(* ===== verification/Frame.v ===== *)
(** * What the functions of the client leave alone

    None of the functions that talk to the cluster changes the configuration of the
    context, its queue of pipelined commands or its retry counter, except where
    [redis_cluster_command_execute] counts. *)
From S2P Require Import Prelude Dict Goto Hiredis Command Context Fragment Nodes Topology Route Execute.

(** The settings of a context, and what the other functions leave alone with them. *)
Definition cc_config (cc : redisClusterContext) :=
  (cc_flags cc, cc_connect_timeout cc, cc_command_timeout cc, cc_max_retry_count cc,
   (cc_username cc, cc_password cc), (cc_ssl cc, cc_on_connect cc, cc_event_callback cc)).

Definition cc_settings (cc : redisClusterContext) := (cc_config cc, cc_retry_count cc, cc_requests cc).
Definition settings {W} (s : cstate W) := (cc_config (s_cc s), cc_retry_count (s_cc s), cc_requests (s_cc s)).

(** The calls of hiredis' synchronous functions, and what the client does with an asynchronous
    connection outside of the asynchronous API. *)
Inductive hiredis {W} `{HiredisOps W} : (W -> W) -> Prop :=
  | h_connect host port t1 t2 : hiredis (fun w => (redisConnectWithOptions w host port t1 t2).1)
  | h_reconnect c : hiredis (fun w => redisReconnect w c)
  | h_free c : hiredis (fun w => redisFree w c)
  | h_ssl c : hiredis (fun w => (ssl_init_fn w c).1)
  | h_command c args : hiredis (fun w => (redisCommand w c args).1)
  | h_append_command c args : hiredis (fun w => (redisAppendCommand w c args).1)
  | h_append c text : hiredis (fun w => (redisAppendFormattedCommand w c text).1)
  | h_write c : hiredis (fun w => (redisBufferWrite w c).1)
  | h_reply c : hiredis (fun w => (redisGetReply w c).1)
  | h_timeout c tv : hiredis (fun w => redisSetTimeout w c tv)
  | h_async_timeout c tv : hiredis (fun w => redisAsyncSetTimeout w c tv)
  | h_async_free c : hiredis (fun w => redisAsyncFree w c)
  | h_async_data c p : hiredis (fun w => set_acon_data w c p).
#[export] Hint Constructors hiredis : keeps.
(* ===== verification/Memory.v ===== *)
(** * The memory of a dict of nodes

    [holds h0 h d qs]: the heap [h] is [h0] and beside it exactly the nodes [qs] that the
    dict [d] owns, the slaves in the lists of its nodes among them, each in one place and
    each entry under its own address.  With [h0] empty, nothing is leaked.  The lemmas say
    what the writes of the client do to it. *)
From S2P Require Import Prelude Dict Goto Hiredis Context Nodes NodeProps Ownership SlotMap.

Lemma forest_perm h ps ps' qs : forest h ps qs -> ps ≡ₚ ps' -> exists qs', forest h ps' qs' /\ qs' ≡ₚ qs.
Proof.
  intros (qss & Hf & ->) Hp. revert qss Hf. induction Hp as [|p ps ps' Hp IH|p q ps|ps1 ps2 ps3 _ IH1 _ IH2]; intros qss Hf.
  - apply Forall2_nil_inv_l in Hf as ->. exists []. split; [by exists []|done].
  - apply Forall2_cons_inv_l in Hf as (qs & qss' & Ho & Hf & ->). destruct (IH _ Hf) as (qs' & (qss2 & Hf2 & ->) & He).
    exists (qs ++ concat qss2). split; [exists (qs :: qss2); split; [by constructor|done]|]. cbn. by rewrite He.
  - apply Forall2_cons_inv_l in Hf as (q1 & qss1 & Ho1 & Hf & ->). apply Forall2_cons_inv_l in Hf as (q2 & qss2 & Ho2 & Hf & ->).
    exists (q2 ++ q1 ++ concat qss2). split; [exists (q2 :: q1 :: qss2); split; [by repeat constructor|done]|].
    cbn. solve_Permutation.
  - destruct (IH1 _ Hf) as (qs1 & (qss1 & Hf1 & ->) & He1). destruct (IH2 _ Hf1) as (qs2 & Hf2 & He2).
    exists qs2. split; [done|]. by rewrite He2.
Qed.

Lemma forest_cons_leaf h p nd ps qs : h !! p = Some nd -> owned_slaves nd = [] -> forest h ps qs -> forest h (p :: ps) (p :: qs).
Proof.
  intros Hp Hs (qss & Hf & ->). exists ([p] :: qss). split; [|done]. constructor; [|done]. by apply (owns_leaf h p nd).
Qed.

(** A root of the forest gets one more leaf. *)
Lemma forest_adopt h h' ps qs p nd nd' r lf : forest h ps qs -> NoDup qs -> p ∈ ps -> h !! p = Some nd ->
  h' !! p = Some nd' -> owned_slaves nd' = owned_slaves nd ++ [r] -> h' !! r = Some lf -> owned_slaves lf = [] ->
  (forall q n, q ∈ qs -> q ≠ p -> h !! q = Some n -> h' !! q = Some n) ->
  exists qs', forest h' ps qs' /\ qs' ≡ₚ r :: qs.
Proof.
  intros (qss & Hf & ->) Hn Hp Hnd Hnd' Ho Hr Hlf Hsame.
  apply list_elem_of_split in Hp as (l1 & l2 & ->).
  apply Forall2_app_inv_l in Hf as (q1 & q2 & Hf1 & Hf2 & ->).
  apply Forall2_cons_inv_l in Hf2 as (qp & q3 & Hop & Hf3 & ->). rewrite concat_app in *. cbn [concat] in *.
  destruct Hop as [p nd0 qss Hp0 Hsub]. assert (nd0 = nd) as -> by congruence.
  assert (Hframe : forall (l : list loc) (qs : list (list loc)), Forall2 (owns h) l qs -> p ∉ concat qs ->
    (forall q, q ∈ concat qs -> q ∈ concat q1 ++ (p :: concat qss) ++ concat q3) -> Forall2 (owns h') l qs).
  { intros l qs Hl Hout Hsub'. apply (owns_list_frame h); [done|]. intros q n Hq Hqn. exists n. split; [|done].
    apply Hsame; [by apply Hsub'|set_solver|done]. }
  pose proof Hn as (_ & Hd1 & Hn2)%NoDup_app. pose proof Hn2 as ([Hpn _]%NoDup_cons & Hd2 & _)%NoDup_app.
  exists (concat q1 ++ (p :: concat (qss ++ [[r]])) ++ concat q3). split.
  - exists (q1 ++ (p :: concat (qss ++ [[r]])) :: q3). split; [|by rewrite (concat_app q1)].
    apply Forall2_app; [|constructor].
    + apply Hframe; [done| |set_solver]. intros Hp1. apply (Hd1 p Hp1). set_solver.
    + apply (owns_node h' p nd'); [done|]. rewrite Ho. apply Forall2_app.
      * apply Hframe; [done|done|set_solver].
      * constructor; [|constructor]. by apply (owns_leaf h' r lf).
    + apply Hframe; [done| |set_solver]. intros Hp3. apply (Hd2 p); [left|done].
  - rewrite concat_app. cbn [concat]. rewrite app_nil_r. solve_Permutation.
Qed.

Section Memory.
Context {W : Type} `{HiredisOps W} {sds : SdsOps}.
Abbreviation wf := (dict_wf (clusterNodesDictType (W := W))).
Implicit Types (d : dict bytes loc) (h : nheap).

Lemma pairs_insert d d' key p : wf d -> wf d' -> to_map d !! key = None -> to_map d' = <[key := p]> (to_map d) ->
  dict_pairs d' ≡ₚ (key, p) :: dict_pairs d.
Proof.
  intros (_ & Hn & _) (_ & Hn' & _) Hk Hm. rewrite <- (map_to_list_to_map (dict_pairs d') Hn').
  change (list_to_map (dict_pairs d')) with (to_map d'). rewrite Hm, map_to_list_insert by done.
  unfold to_map. by rewrite map_to_list_to_map.
Qed.

Lemma pairs_same d d' : wf d -> wf d' -> to_map d' = to_map d -> dict_pairs d' ≡ₚ dict_pairs d.
Proof.
  intros (_ & Hn & _) (_ & Hn' & _) Hm. rewrite <- (map_to_list_to_map (dict_pairs d') Hn').
  change (list_to_map (dict_pairs d')) with (to_map d'). rewrite Hm. unfold to_map. by rewrite map_to_list_to_map.
Qed.

Record holds (h0 h : nheap) d (qs : list loc) : Prop := {
  hd_wf : wf d;
  hd_forest : forest h (dict_pairs d).*2 qs;
  hd_nodup : NoDup qs;
  hd_rest : delete_all qs h = h0;
  hd_addr : forall addr p, (addr, p) ∈ dict_pairs d -> exists nd, h !! p = Some nd /\ n_addr nd = Some addr;
  hd_lists : forall q nd l, q ∈ qs -> h !! q = Some nd -> n_slaves nd = Some l -> nl_free l = true
}.

Lemma holds_empty h : holds h h dictReset [].
Proof.
  split.
  - apply dictReset_wf.
  - exists []. by split; [constructor|].
  - apply NoDup_nil_2.
  - done.
  - by intros addr p Hin%elem_of_nil.
  - by intros q nd l Hq%elem_of_nil.
Qed.

Section Facts.
Context (h0 h : nheap) d (qs : list loc) (Hh : holds h0 h d qs).

Lemma holds_in q : q ∈ qs -> is_Some (h !! q).
Proof. pose proof (forest_in _ _ _ (hd_forest _ _ _ _ Hh)) as Hf. rewrite Forall_forall in Hf. apply Hf. Qed.
Lemma holds_fresh q : q ∈ qs -> h0 !! q = None.
Proof. intros Hq. rewrite <- (hd_rest _ _ _ _ Hh), lookup_delete_all. by rewrite decide_True. Qed.
Lemma holds_out q : q ∉ qs -> h0 !! q = h !! q.
Proof. intros Hq. rewrite <- (hd_rest _ _ _ _ Hh), lookup_delete_all. by rewrite decide_False. Qed.
Lemma holds_rest p nd : h0 !! p = Some nd -> h !! p = Some nd.
Proof.
  intros Hp. rewrite <- Hp. symmetry. apply holds_out. intros Hq%holds_fresh. congruence.
Qed.
Lemma holds_root addr p : (addr, p) ∈ dict_pairs d -> p ∈ qs.
Proof.
  intros Hin. apply (proj2 (forest_roots _ _ _ (hd_forest _ _ _ _ Hh) (hd_nodup _ _ _ _ Hh))).
  apply list_elem_of_fmap. by exists (addr, p).
Qed.
Lemma holds_map addr p : to_map d !! addr = Some p <-> (addr, p) ∈ dict_pairs d.
Proof. destruct (hd_wf _ _ _ _ Hh) as (_ & Hn & _). symmetry. by apply elem_of_list_to_map. Qed.

(** The same nodes in another heap, up to what does not matter to the dict: a node keeps its
    address and its slaves, or gets an empty list of slaves. *)
Definition same_slaves (nd nd' : redisClusterNode) : Prop :=
  n_slaves nd' = n_slaves nd \/ n_slaves nd = None /\ n_slaves nd' = Some (mkNodeList true []).
Definition like (nd nd' : redisClusterNode) : Prop := n_addr nd' = n_addr nd /\ same_slaves nd nd'.

Lemma like_refl nd : like nd nd.
Proof. split; [done|by left]. Qed.

Lemma like_owned nd nd' : like nd nd' -> owned_slaves nd' = owned_slaves nd.
Proof. unfold owned_slaves. intros [_ [Hs|[Hs Hs']]]; [by rewrite Hs|by rewrite Hs, Hs']. Qed.

Lemma holds_like h0' h' : (forall q nd, q ∈ qs -> h !! q = Some nd -> exists nd', h' !! q = Some nd' /\ like nd nd') ->
  delete_all qs h' = h0' -> holds h0' h' d qs.
Proof.
  intros Hl Hr. destruct Hh as [H1 H2 H3 H4 H5 H6]. split; [done| |done|done| |].
  - apply (forest_frame h); [done|]. intros q nd Hq Hnd. destruct (Hl q nd Hq Hnd) as (nd' & ? & Hk). exists nd'.
    split; [done|]. by apply like_owned.
  - intros addr q Hin. destruct (H5 addr q Hin) as (nd & Hnd & Ha).
    destruct (Hl q nd) as (nd' & Hnd' & Ha' & _); [by apply (holds_root addr)|done|]. exists nd'. split; [done|congruence].
  - intros q nd' l Hq Hnd' Hs. destruct (holds_in q Hq) as [nd Hnd]. destruct (Hl q nd Hq Hnd) as (n & Hn & _ & Hk).
    assert (n = nd') as -> by congruence. destruct Hk as [Hk|[_ Hk]]; [|by rewrite Hk in Hs; injection Hs as <-].
    apply (H6 q nd l); [done|done|congruence].
Qed.

Lemma holds_put p nd nd' : p ∈ qs -> h !! p = Some nd -> like nd nd' -> holds h0 (<[p := nd']> h) d qs.
Proof.
  intros Hp Hnd Hk. apply holds_like.
  - intros q n Hq Hn. destruct (decide (p = q)) as [<-|Hne].
    + exists nd'. rewrite lookup_insert_eq. split; [done|]. by assert (n = nd) as -> by congruence.
    + exists n. rewrite lookup_insert_ne by done. split; [done|apply like_refl].
  - rewrite <- (hd_rest _ _ _ _ Hh). apply map_eq. intros q. rewrite !lookup_delete_all. destruct (decide (q ∈ qs)); [done|].
    rewrite lookup_insert_ne; [done|]. by intros <-.
Qed.

(** A node outside of the dict is written, or freed. *)
Lemma holds_alter p o : p ∉ qs -> holds (partial_alter (fun _ => o) p h0) (partial_alter (fun _ => o) p h) d qs.
Proof.
  intros Hp. apply holds_like.
  - intros q n Hq Hn. exists n. rewrite lookup_partial_alter_ne by (by intros ->). split; [done|apply like_refl].
  - rewrite <- (hd_rest _ _ _ _ Hh). apply map_eq. intros q. rewrite lookup_delete_all. destruct (decide (p = q)) as [<-|Hne].
    + by rewrite !lookup_partial_alter_eq, decide_False.
    + rewrite !lookup_partial_alter_ne by done. by rewrite lookup_delete_all.
Qed.

Lemma holds_other p nd : p ∉ qs -> holds (<[p := nd]> h0) (<[p := nd]> h) d qs.
Proof. apply holds_alter. Qed.
Lemma holds_delete p : p ∉ qs -> holds (delete p h0) (delete p h) d qs.
Proof. apply holds_alter. Qed.

(** The slaves in the list of a node are there with it. *)
Lemma holds_slaves p nd l : p ∈ qs -> h !! p = Some nd -> n_slaves nd = Some l -> forall q, q ∈ nl_items l -> is_Some (h !! q).
Proof.
  intros Hp Hnd Hl q Hq. pose proof (hd_lists _ _ _ _ Hh p nd l Hp Hnd Hl) as Hf.
  assert (Ho : q ∈ owned_slaves nd) by (unfold owned_slaves; by rewrite Hl, Hf).
  destruct (hd_forest _ _ _ _ Hh) as (qss & Hfo & Heq). rewrite Heq in Hp. clear Heq.
  assert (Htree : forall r rs, owns h r rs -> p ∈ rs -> is_Some (h !! q)).
  { apply (owns_ind' h (fun r rs => p ∈ rs -> is_Some (h !! q))). intros r n rss Hr Hrs IH [->|Hin]%elem_of_cons.
    - assert (n = nd) as -> by congruence. clear IH Hr. revert Ho. induction Hrs as [|x xs ys zs Hx Hxs IHx]; [by intros ?%elem_of_nil|].
      intros [->|?]%elem_of_cons; [|by apply IHx]. destruct Hx as [x n ? Hx _]. by exists n.
    - clear Hrs Hr Ho. induction IH as [|x xs ys zs Hx Hxs IHx]; [by apply elem_of_nil in Hin|]. cbn in Hin.
      apply elem_of_app in Hin as [?|?]; [by apply Hx|by apply IHx]. }
  clear Ho. induction Hfo as [|x xs ys zs Hx Hxs IHx]; [by apply elem_of_nil in Hp|]. cbn in Hp.
  apply elem_of_app in Hp as [?|?]; [by apply (Htree x xs)|by apply IHx].
Qed.

(** The same pairs in another table. *)
Lemma holds_same d' : wf d' -> to_map d' = to_map d -> exists qs', holds h0 h d' qs' /\ qs' ≡ₚ qs.
Proof.
  intros Hw Hm. destruct Hh as [H1 H2 H3 H4 H5 H6]. pose proof (pairs_same d d' H1 Hw Hm) as Hp.
  destruct (forest_perm _ _ (dict_pairs d').*2 _ H2) as (qs' & Hf & Hq); [by rewrite Hp|].
  exists qs'. split; [|done]. split; [done|done|by rewrite Hq| | |].
  - rewrite <- H4. apply map_eq. intros q. rewrite !lookup_delete_all.
    by rewrite (decide_ext (q ∈ qs') (q ∈ qs)) by (by rewrite Hq).
  - intros addr q. rewrite Hp. apply H5.
  - intros q n l. rewrite Hq. apply H6.
Qed.
End Facts.

(** A node without slaves enters the dict under its address. *)
Lemma holds_add h0 h d qs d' key p nd : holds (<[p := nd]> h0) h d qs -> h0 !! p = None ->
  n_addr nd = Some key -> n_slaves nd = None -> wf d' -> to_map d !! key = None -> to_map d' = <[key := p]> (to_map d) ->
  exists qs', holds h0 h d' qs' /\ qs' ≡ₚ p :: qs.
Proof.
  intros Hh Hp Ha Hs Hw Hk Hm. pose proof Hh as [H1 H2 H3 H4 H5 H6]. pose proof (pairs_insert d d' key p H1 Hw Hk Hm) as Hpp.
  assert (Hpq : p ∉ qs).
  { intros Hq. apply (holds_fresh _ _ _ _ Hh) in Hq. by rewrite lookup_insert_eq in Hq. }
  assert (Hph : h !! p = Some nd) by (apply (holds_rest _ _ _ _ Hh), lookup_insert_eq).
  assert (Ho : owned_slaves nd = []) by (unfold owned_slaves; by rewrite Hs).
  destruct (forest_perm h (p :: (dict_pairs d).*2) (dict_pairs d').*2 (p :: qs)) as (qs' & Hf & Hq).
  { by apply (forest_cons_leaf h p nd). }
  { by rewrite Hpp. }
  exists qs'. split; [|done]. split; [done|done| | | |].
  - rewrite Hq. by apply NoDup_cons.
  - apply map_eq. intros q. rewrite lookup_delete_all, (decide_ext (q ∈ qs') (q ∈ p :: qs)) by (by rewrite Hq).
    destruct (decide (p = q)) as [<-|Hne].
    + rewrite decide_True by left. done.
    + rewrite (decide_ext (q ∈ p :: qs) (q ∈ qs)) by set_solver. rewrite <- lookup_delete_all, H4.
      by rewrite lookup_insert_ne.
  - intros addr q. rewrite Hpp, elem_of_cons. intros [[= -> ->]|Hin]; [by exists nd|by apply H5].
  - intros q n l. rewrite Hq, elem_of_cons. intros [->|Hin]; [|by apply H6]. rewrite Hph. intros [= <-]. congruence.
Qed.

(** A node outside of the dict becomes a slave of one of its nodes. *)
Lemma holds_adopt h0 h d qs p nd items r lf : holds (<[r := lf]> h0) h d qs -> h0 !! r = None -> n_slaves lf = None ->
  p ∈ (dict_pairs d).*2 -> h !! p = Some nd -> n_slaves nd = Some (mkNodeList true items) ->
  exists qs', holds h0 (<[p := n_set_slaves (Some (mkNodeList true (items ++ [r]))) nd]> h) d qs' /\ qs' ≡ₚ r :: qs.
Proof.
  intros Hh Hr Hlf Hp Hnd Hsl. set (nd' := n_set_slaves (Some (mkNodeList true (items ++ [r]))) nd). pose proof Hh as [H1 H2 H3 H4 H5 H6].
  assert (Hrq : r ∉ qs).
  { intros Hq. apply (holds_fresh _ _ _ _ Hh) in Hq. by rewrite lookup_insert_eq in Hq. }
  assert (Hrh : h !! r = Some lf) by (apply (holds_rest _ _ _ _ Hh), lookup_insert_eq).
  assert (Hpq : p ∈ qs) by (by apply (proj2 (forest_roots _ _ _ H2 H3))).
  assert (Hne : p ≠ r) by (by intros ->).
  destruct (forest_adopt h (<[p := nd']> h) (dict_pairs d).*2 qs p nd nd' r lf) as (qs' & Hf & Hq); try done.
  { apply lookup_insert_eq. }
  { unfold owned_slaves. by rewrite Hsl. }
  { by rewrite lookup_insert_ne. }
  { unfold owned_slaves. by rewrite Hlf. }
  { intros q n _ Hq Hn. by rewrite lookup_insert_ne. }
  exists qs'. split; [|done]. split; [done|done| | | |].
  - rewrite Hq. by apply NoDup_cons.
  - apply map_eq. intros q. rewrite lookup_delete_all, (decide_ext (q ∈ qs') (q ∈ r :: qs)) by (by rewrite Hq).
    destruct (decide (q ∈ r :: qs)) as [Hin|Hin].
    + apply elem_of_cons in Hin as [->|Hin]; [done|]. apply (holds_fresh _ _ _ _ Hh) in Hin.
      rewrite lookup_insert_ne in Hin; [done|]. intros ->. by rewrite lookup_insert_eq in Hin.
    + apply not_elem_of_cons in Hin as [Hqr Hin]. rewrite lookup_insert_ne by (by intros ->).
      rewrite <- (holds_out _ _ _ _ Hh q) by done. by rewrite lookup_insert_ne.
  - intros addr q Hin. destruct (H5 addr q Hin) as (n & Hn & E). destruct (decide (p = q)) as [<-|Hpq'].
    + exists nd'. rewrite lookup_insert_eq. split; [done|]. cbn. congruence.
    + exists n. by rewrite lookup_insert_ne.
  - intros q n l. rewrite Hq, elem_of_cons. destruct (decide (p = q)) as [<-|Hpq'].
    + rewrite lookup_insert_eq. intros _ [= <-] [= <-]. done.
    + rewrite lookup_insert_ne by done. intros [->|Hin]; [|by apply H6]. rewrite Hrh. intros [= <-]. congruence.
Qed.

(** Releasing the dict gives the heap back. *)
Lemma holds_release {L} h0 d qs (st : cstate W) : holds h0 (s_heap st) d qs -> dict_small d ->
  exists w, m_dictRelease (L := L) d st = (upd_heap (fun _ => h0) (upd_world (fun _ => w) st), Normal ()).
Proof.
  intros [H1 H2 H3 H4 _ _] Hs. eexists. rewrite (m_dictRelease_ok _ _ qs); [|done|done].
  unfold freed. rewrite H4. reflexivity.
Qed.
End Memory.
Lemma enter_t (d : dict bytes loc) key p nd qs st : holds (W := W) (<[p := nd]> ∅) (s_heap st) d qs -> d_used d + 1 <= 2 ^ 29 ->
  n_addr nd = Some key -> n_slaves nd = None ->
  triple U (m_dictAdd d key p) st (fun st' '(d', r) => entered d p nd (s_heap st) st st' d' r) E.
Proof.
  intros Hq Hu Ha Hs. pose proof (hd_wf _ _ _ _ Hq) as Hwf.
  eapply triple_mono; [apply (dictAdd_t U E d key p); [done|unfold dict_small; lia]| |done].
  intros st' [d' r] (Ha' & Hwf' & Hr). split; [done|].
  pose proof (to_map_size _ d' Hwf') as Hsz'. pose proof (to_map_size _ d Hwf) as Hsz.
  destruct Hr as [(-> & Hk & Hm)|(-> & Hm)].
  - pose proof (pairs_insert d d' key p Hwf Hwf' Hk Hm) as Hp. split.
    { intros q. rewrite Hp. cbn. by right. }
    left. split; [done|]. destruct (holds_add _ _ _ _ d' key p nd Hq (lookup_empty _) Ha Hs Hwf' Hk Hm) as (qs' & Hq' & _).
    split; [by exists qs'|]. split; [rewrite Hsz', Hm, map_size_insert_None by done; lia|]. rewrite Hp. by left.
  - pose proof (pairs_same d d' Hwf Hwf' Hm) as Hp. split; [by rewrite Hp|]. right. split; [done|].
    destruct (holds_same _ _ _ _ Hq d' Hwf' Hm) as (qs' & Hq' & _). split; [by exists qs'|]. rewrite Hsz', Hm. lia.
Qed.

######

* **What to produce**: Starting at the line above that holds "h' !! p = Some" and ending at the line that holds "(owns_leaf h' r lf).", transcribe each line exactly and include no other lines.

* **Response below**:
  h' !! p = Some nd' -> owned_slaves nd' = owned_slaves nd ++ [r] -> h' !! r = Some lf -> owned_slaves lf = [] ->
  (forall q n, q ∈ qs -> q ≠ p -> h !! q = Some n -> h' !! q = Some n) ->
  exists qs', forest h' ps qs' /\ qs' ≡ₚ r :: qs.
Proof.
  intros (qss & Hf & ->) Hn Hp Hnd Hnd' Ho Hr Hlf Hsame.
  apply list_elem_of_split in Hp as (l1 & l2 & ->).
  apply Forall2_app_inv_l in Hf as (q1 & q2 & Hf1 & Hf2 & ->).
  apply Forall2_cons_inv_l in Hf2 as (qp & q3 & Hop & Hf3 & ->). rewrite concat_app in *. cbn [concat] in *.
  destruct Hop as [p nd0 qss Hp0 Hsub]. assert (nd0 = nd) as -> by congruence.
  assert (Hframe : forall (l : list loc) (qs : list (list loc)), Forall2 (owns h) l qs -> p ∉ concat qs ->
    (forall q, q ∈ concat qs -> q ∈ concat q1 ++ (p :: concat qss) ++ concat q3) -> Forall2 (owns h') l qs).
  { intros l qs Hl Hout Hsub'. apply (owns_list_frame h); [done|]. intros q n Hq Hqn. exists n. split; [|done].
    apply Hsame; [by apply Hsub'|set_solver|done]. }
  pose proof Hn as (_ & Hd1 & Hn2)%NoDup_app. pose proof Hn2 as ([Hpn _]%NoDup_cons & Hd2 & _)%NoDup_app.
  exists (concat q1 ++ (p :: concat (qss ++ [[r]])) ++ concat q3). split.
  - exists (q1 ++ (p :: concat (qss ++ [[r]])) :: q3). split; [|by rewrite (concat_app q1)].
    apply Forall2_app; [|constructor].
    + apply Hframe; [done| |set_solver]. intros Hp1. apply (Hd1 p Hp1). set_solver.
    + apply (owns_node h' p nd'); [done|]. rewrite Ho. apply Forall2_app.
      * apply Hframe; [done|done|set_solver].
      * constructor; [|constructor]. by apply (owns_leaf h' r lf).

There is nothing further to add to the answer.